▶ [Task directions] Each entry should be quoted word for word, including every mark of punctuation.

▶ [Supplied entries]
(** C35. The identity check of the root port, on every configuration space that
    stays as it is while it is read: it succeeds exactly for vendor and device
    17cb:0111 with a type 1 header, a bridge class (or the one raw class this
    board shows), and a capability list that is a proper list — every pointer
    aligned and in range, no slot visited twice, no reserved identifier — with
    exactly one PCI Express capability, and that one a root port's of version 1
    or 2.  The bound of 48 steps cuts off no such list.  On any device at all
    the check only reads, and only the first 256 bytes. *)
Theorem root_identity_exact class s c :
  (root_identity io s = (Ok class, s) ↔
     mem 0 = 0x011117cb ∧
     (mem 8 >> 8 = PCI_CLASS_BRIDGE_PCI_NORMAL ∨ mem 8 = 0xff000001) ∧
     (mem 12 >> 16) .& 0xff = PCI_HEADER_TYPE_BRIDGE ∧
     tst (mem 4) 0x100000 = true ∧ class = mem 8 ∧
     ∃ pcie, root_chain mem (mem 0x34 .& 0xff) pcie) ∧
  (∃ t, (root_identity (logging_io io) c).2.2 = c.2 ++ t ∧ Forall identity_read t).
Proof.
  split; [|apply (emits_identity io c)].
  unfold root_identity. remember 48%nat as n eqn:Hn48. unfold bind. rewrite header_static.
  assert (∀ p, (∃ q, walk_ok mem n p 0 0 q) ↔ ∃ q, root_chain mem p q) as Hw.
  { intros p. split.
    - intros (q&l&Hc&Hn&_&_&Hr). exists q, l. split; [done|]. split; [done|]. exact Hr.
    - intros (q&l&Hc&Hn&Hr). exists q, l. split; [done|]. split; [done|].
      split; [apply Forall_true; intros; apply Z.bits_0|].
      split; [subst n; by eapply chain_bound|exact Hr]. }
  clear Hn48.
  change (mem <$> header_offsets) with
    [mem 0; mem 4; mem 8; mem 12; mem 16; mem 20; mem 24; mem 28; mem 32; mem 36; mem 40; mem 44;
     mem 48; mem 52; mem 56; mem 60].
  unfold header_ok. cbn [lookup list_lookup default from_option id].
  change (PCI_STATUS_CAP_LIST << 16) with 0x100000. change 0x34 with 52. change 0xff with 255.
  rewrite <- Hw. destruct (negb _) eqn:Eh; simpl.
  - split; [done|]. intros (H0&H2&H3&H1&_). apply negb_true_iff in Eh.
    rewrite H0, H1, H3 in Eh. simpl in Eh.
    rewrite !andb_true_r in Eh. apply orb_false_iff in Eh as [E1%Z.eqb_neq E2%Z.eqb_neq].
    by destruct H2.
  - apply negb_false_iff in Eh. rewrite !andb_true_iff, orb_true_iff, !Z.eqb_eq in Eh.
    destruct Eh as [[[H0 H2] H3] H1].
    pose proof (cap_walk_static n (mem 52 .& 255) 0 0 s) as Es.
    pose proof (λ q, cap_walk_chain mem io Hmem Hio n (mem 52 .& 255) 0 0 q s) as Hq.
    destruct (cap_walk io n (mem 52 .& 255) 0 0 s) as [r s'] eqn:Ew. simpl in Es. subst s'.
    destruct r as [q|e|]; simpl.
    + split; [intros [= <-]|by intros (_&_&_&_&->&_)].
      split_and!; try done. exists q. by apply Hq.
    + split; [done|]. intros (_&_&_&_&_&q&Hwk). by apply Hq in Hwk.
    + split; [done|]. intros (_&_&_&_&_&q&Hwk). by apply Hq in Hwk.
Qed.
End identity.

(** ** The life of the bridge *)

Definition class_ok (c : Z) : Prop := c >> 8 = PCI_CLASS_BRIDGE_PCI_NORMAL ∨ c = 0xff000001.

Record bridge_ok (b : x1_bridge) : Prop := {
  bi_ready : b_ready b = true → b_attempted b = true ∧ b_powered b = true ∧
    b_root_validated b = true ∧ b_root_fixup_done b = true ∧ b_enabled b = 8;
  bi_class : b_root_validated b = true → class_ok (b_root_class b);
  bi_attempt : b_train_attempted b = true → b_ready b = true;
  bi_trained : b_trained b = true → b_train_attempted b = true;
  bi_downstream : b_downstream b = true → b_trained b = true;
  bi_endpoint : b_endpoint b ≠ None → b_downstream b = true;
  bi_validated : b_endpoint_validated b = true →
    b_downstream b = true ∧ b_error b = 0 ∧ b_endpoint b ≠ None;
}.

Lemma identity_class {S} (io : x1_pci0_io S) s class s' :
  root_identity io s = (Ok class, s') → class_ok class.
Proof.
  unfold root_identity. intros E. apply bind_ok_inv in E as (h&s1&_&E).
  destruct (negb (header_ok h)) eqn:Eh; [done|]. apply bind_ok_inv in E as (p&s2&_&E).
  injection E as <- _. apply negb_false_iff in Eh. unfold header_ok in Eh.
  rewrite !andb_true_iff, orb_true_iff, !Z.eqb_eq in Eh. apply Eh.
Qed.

▶ [Solution below]
(** C35. The identity check of the root port, on every configuration space that
    stays as it is while it is read: it succeeds exactly for vendor and device
    17cb:0111 with a type 1 header, a bridge class (or the one raw class this
    board shows), and a capability list that is a proper list — every pointer
    aligned and in range, no slot visited twice, no reserved identifier — with
    exactly one PCI Express capability, and that one a root port's of version 1
    or 2.  The bound of 48 steps cuts off no such list.  On any device at all
    the check only reads, and only the first 256 bytes. *)
Theorem root_identity_exact class s c :
  (root_identity io s = (Ok class, s) ↔
     mem 0 = 0x011117cb ∧
     (mem 8 >> 8 = PCI_CLASS_BRIDGE_PCI_NORMAL ∨ mem 8 = 0xff000001) ∧
     (mem 12 >> 16) .& 0xff = PCI_HEADER_TYPE_BRIDGE ∧
     tst (mem 4) 0x100000 = true ∧ class = mem 8 ∧
     ∃ pcie, root_chain mem (mem 0x34 .& 0xff) pcie) ∧
  (∃ t, (root_identity (logging_io io) c).2.2 = c.2 ++ t ∧ Forall identity_read t).
Proof.
  split; [|apply (emits_identity io c)].
  unfold root_identity. remember 48%nat as n eqn:Hn48. unfold bind. rewrite header_static.
  assert (∀ p, (∃ q, walk_ok mem n p 0 0 q) ↔ ∃ q, root_chain mem p q) as Hw.
  { intros p. split.
    - intros (q&l&Hc&Hn&_&_&Hr). exists q, l. split; [done|]. split; [done|]. exact Hr.
    - intros (q&l&Hc&Hn&Hr). exists q, l. split; [done|]. split; [done|].
      split; [apply Forall_true; intros; apply Z.bits_0|].
      split; [subst n; by eapply chain_bound|exact Hr]. }
  clear Hn48.
  change (mem <$> header_offsets) with
    [mem 0; mem 4; mem 8; mem 12; mem 16; mem 20; mem 24; mem 28; mem 32; mem 36; mem 40; mem 44;
     mem 48; mem 52; mem 56; mem 60].
  unfold header_ok. cbn [lookup list_lookup default from_option id].
  change (PCI_STATUS_CAP_LIST << 16) with 0x100000. change 0x34 with 52. change 0xff with 255.
  rewrite <- Hw. destruct (negb _) eqn:Eh; simpl.
  - split; [done|]. intros (H0&H2&H3&H1&_). apply negb_true_iff in Eh.
    rewrite H0, H1, H3 in Eh. simpl in Eh.
    rewrite !andb_true_r in Eh. apply orb_false_iff in Eh as [E1%Z.eqb_neq E2%Z.eqb_neq].
    by destruct H2.
  - apply negb_false_iff in Eh. rewrite !andb_true_iff, orb_true_iff, !Z.eqb_eq in Eh.
    destruct Eh as [[[H0 H2] H3] H1].
    pose proof (cap_walk_static n (mem 52 .& 255) 0 0 s) as Es.
    pose proof (λ q, cap_walk_chain mem io Hmem Hio n (mem 52 .& 255) 0 0 q s) as Hq.
    destruct (cap_walk io n (mem 52 .& 255) 0 0 s) as [r s'] eqn:Ew. simpl in Es. subst s'.
    destruct r as [q|e|]; simpl.
    + split; [intros [= <-]|by intros (_&_&_&_&->&_)].
      split_and!; try done. exists q. by apply Hq.
    + split; [done|]. intros (_&_&_&_&_&q&Hwk). by apply Hq in Hwk.
    + split; [done|]. intros (_&_&_&_&_&q&Hwk). by apply Hq in Hwk.
Qed.
End identity.

(** ** The life of the bridge *)

Definition class_ok (c : Z) : Prop := c >> 8 = PCI_CLASS_BRIDGE_PCI_NORMAL ∨ c = 0xff000001.

Record bridge_ok (b : x1_bridge) : Prop := {
  bi_ready : b_ready b = true → b_attempted b = true ∧ b_powered b = true ∧
    b_root_validated b = true ∧ b_root_fixup_done b = true ∧ b_enabled b = 8;
  bi_class : b_root_validated b = true → class_ok (b_root_class b);
  bi_attempt : b_train_attempted b = true → b_ready b = true;
  bi_trained : b_trained b = true → b_train_attempted b = true;
  bi_downstream : b_downstream b = true → b_trained b = true;
  bi_endpoint : b_endpoint b ≠ None → b_downstream b = true;
  bi_validated : b_endpoint_validated b = true →
    b_downstream b = true ∧ b_error b = 0 ∧ b_endpoint b ≠ None;
}.

Lemma identity_class {S} (io : x1_pci0_io S) s class s' :
  root_identity io s = (Ok class, s') → class_ok class.
Proof.
  unfold root_identity. intros E. apply bind_ok_inv in E as (h&s1&_&E).
  destruct (negb (header_ok h)) eqn:Eh; [done|]. apply bind_ok_inv in E as (p&s2&_&E).
  injection E as <- _. apply negb_false_iff in Eh. unfold header_ok in Eh.
  rewrite !andb_true_iff, orb_true_iff, !Z.eqb_eq in Eh. apply Eh.
Qed.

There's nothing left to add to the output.